WHAT THE EXERCISE ASKS ::
Below are some records. Return exactly the lines from the one with "apply owned_spec. split; [done|]." to the one with "- rewrite bool_decide_eq_true_2 by done.", and nothing else.

INFORMATION ::
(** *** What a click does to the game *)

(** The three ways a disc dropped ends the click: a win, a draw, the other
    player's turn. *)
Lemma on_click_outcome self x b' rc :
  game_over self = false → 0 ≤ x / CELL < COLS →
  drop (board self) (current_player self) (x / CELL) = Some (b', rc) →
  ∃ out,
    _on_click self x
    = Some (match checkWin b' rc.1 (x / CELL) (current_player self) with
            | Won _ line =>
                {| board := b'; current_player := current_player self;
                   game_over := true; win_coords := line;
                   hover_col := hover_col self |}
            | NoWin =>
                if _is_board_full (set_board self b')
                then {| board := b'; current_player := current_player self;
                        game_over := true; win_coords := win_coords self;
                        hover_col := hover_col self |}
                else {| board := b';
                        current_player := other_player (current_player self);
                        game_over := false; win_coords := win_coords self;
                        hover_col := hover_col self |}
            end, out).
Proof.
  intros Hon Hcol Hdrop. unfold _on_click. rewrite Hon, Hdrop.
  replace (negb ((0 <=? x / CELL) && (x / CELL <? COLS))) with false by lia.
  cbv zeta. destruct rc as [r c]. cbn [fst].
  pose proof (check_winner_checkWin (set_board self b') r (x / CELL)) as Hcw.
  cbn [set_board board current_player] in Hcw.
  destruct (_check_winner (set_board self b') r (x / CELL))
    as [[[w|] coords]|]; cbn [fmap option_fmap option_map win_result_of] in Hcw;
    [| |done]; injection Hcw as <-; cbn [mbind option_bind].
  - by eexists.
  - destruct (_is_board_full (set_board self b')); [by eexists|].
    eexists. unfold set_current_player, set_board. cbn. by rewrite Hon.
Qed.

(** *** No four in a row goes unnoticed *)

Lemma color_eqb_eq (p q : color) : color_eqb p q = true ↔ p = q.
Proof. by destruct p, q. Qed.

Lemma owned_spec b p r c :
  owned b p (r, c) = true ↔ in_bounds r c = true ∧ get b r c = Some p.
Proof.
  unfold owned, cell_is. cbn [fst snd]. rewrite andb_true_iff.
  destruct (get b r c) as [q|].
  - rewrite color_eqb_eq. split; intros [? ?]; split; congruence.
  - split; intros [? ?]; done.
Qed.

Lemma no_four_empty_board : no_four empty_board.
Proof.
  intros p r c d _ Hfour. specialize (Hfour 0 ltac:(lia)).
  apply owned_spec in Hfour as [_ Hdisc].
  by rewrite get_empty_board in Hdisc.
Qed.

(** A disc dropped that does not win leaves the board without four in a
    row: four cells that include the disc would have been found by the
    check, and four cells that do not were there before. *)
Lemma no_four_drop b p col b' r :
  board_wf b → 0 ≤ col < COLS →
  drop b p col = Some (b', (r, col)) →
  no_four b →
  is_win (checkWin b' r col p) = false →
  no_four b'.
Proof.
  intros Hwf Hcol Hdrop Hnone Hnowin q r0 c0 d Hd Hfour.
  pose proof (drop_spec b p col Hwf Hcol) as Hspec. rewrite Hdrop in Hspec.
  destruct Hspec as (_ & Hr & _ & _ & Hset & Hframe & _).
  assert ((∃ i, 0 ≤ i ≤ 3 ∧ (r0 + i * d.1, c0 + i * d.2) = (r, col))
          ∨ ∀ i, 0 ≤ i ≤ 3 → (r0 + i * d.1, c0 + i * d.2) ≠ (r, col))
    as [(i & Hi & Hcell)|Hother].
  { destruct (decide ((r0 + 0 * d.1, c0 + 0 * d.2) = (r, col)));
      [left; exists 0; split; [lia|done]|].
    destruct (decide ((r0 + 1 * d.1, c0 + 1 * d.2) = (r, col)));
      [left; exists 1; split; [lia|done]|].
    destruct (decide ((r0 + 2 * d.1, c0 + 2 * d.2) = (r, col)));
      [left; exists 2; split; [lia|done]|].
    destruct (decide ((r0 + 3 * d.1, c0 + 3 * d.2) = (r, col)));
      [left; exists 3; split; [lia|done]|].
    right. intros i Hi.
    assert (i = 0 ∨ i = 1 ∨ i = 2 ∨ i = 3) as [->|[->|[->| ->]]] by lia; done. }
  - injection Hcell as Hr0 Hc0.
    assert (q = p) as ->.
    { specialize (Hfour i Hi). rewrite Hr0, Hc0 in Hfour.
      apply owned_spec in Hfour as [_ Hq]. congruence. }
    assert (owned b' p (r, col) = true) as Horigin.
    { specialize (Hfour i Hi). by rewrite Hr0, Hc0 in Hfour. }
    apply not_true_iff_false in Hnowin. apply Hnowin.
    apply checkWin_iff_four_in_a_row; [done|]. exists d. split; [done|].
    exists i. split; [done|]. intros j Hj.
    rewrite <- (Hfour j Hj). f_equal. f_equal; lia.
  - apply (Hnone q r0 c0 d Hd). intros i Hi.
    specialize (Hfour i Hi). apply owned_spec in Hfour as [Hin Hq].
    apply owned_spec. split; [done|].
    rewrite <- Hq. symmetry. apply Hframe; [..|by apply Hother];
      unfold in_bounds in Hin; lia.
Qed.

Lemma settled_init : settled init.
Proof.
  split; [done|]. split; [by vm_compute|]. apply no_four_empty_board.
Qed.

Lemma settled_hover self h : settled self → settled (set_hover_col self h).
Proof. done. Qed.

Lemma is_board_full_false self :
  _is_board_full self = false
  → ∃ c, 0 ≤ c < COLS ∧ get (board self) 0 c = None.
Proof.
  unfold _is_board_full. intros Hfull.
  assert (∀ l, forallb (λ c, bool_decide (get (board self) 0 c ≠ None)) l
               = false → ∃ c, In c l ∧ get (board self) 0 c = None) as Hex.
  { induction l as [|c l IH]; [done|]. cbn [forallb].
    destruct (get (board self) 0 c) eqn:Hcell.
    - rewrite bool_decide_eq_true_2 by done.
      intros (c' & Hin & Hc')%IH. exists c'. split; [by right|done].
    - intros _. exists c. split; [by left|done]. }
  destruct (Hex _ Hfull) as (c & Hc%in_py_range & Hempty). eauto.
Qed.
--
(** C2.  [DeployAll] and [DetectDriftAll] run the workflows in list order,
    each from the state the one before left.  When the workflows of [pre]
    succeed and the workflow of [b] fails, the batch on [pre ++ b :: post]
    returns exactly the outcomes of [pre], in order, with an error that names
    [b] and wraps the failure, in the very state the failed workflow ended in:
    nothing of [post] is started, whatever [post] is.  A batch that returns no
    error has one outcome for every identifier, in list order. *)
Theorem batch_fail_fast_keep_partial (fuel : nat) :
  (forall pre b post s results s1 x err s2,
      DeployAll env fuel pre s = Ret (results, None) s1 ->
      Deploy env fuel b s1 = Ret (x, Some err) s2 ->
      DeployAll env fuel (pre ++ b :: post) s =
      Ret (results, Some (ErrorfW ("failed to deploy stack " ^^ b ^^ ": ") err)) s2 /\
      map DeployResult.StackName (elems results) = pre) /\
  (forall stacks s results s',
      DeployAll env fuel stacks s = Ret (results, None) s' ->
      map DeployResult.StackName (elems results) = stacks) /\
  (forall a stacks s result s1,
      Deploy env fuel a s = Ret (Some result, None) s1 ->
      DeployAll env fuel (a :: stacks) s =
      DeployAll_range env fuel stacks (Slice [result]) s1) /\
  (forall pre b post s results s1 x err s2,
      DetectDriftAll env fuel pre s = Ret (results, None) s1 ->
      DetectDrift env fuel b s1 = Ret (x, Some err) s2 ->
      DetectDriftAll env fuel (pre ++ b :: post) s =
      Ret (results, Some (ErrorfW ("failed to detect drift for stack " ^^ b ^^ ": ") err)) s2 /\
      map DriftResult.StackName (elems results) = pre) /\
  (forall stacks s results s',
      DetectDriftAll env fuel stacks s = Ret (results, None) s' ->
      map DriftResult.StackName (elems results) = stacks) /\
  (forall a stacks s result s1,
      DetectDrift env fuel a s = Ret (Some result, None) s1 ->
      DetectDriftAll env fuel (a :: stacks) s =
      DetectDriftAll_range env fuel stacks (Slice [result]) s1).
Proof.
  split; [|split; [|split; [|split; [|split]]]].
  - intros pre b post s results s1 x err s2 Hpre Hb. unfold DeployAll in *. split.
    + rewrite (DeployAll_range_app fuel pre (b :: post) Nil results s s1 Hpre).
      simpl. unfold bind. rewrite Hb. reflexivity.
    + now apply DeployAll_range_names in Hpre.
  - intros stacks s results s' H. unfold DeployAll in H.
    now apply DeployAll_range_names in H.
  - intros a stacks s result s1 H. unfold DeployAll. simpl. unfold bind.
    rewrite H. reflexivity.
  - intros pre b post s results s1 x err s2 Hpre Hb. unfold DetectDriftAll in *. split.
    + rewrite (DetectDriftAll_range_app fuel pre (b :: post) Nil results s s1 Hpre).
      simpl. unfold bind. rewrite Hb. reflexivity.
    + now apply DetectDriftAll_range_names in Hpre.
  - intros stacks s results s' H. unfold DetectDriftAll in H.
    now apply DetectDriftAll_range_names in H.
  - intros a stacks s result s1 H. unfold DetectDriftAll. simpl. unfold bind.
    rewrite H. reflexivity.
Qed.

EXERCISE RESPONSE ::
    apply owned_spec. split; [done|].
    rewrite <- Hq. symmetry. apply Hframe; [..|by apply Hother];
      unfold in_bounds in Hin; lia.
Qed.

Lemma settled_init : settled init.
Proof.
  split; [done|]. split; [by vm_compute|]. apply no_four_empty_board.
Qed.

Lemma settled_hover self h : settled self → settled (set_hover_col self h).
Proof. done. Qed.

Lemma is_board_full_false self :
  _is_board_full self = false
  → ∃ c, 0 ≤ c < COLS ∧ get (board self) 0 c = None.
Proof.
  unfold _is_board_full. intros Hfull.
  assert (∀ l, forallb (λ c, bool_decide (get (board self) 0 c ≠ None)) l
               = false → ∃ c, In c l ∧ get (board self) 0 c = None) as Hex.
  { induction l as [|c l IH]; [done|]. cbn [forallb].
    destruct (get (board self) 0 c) eqn:Hcell.
    - rewrite bool_decide_eq_true_2 by done.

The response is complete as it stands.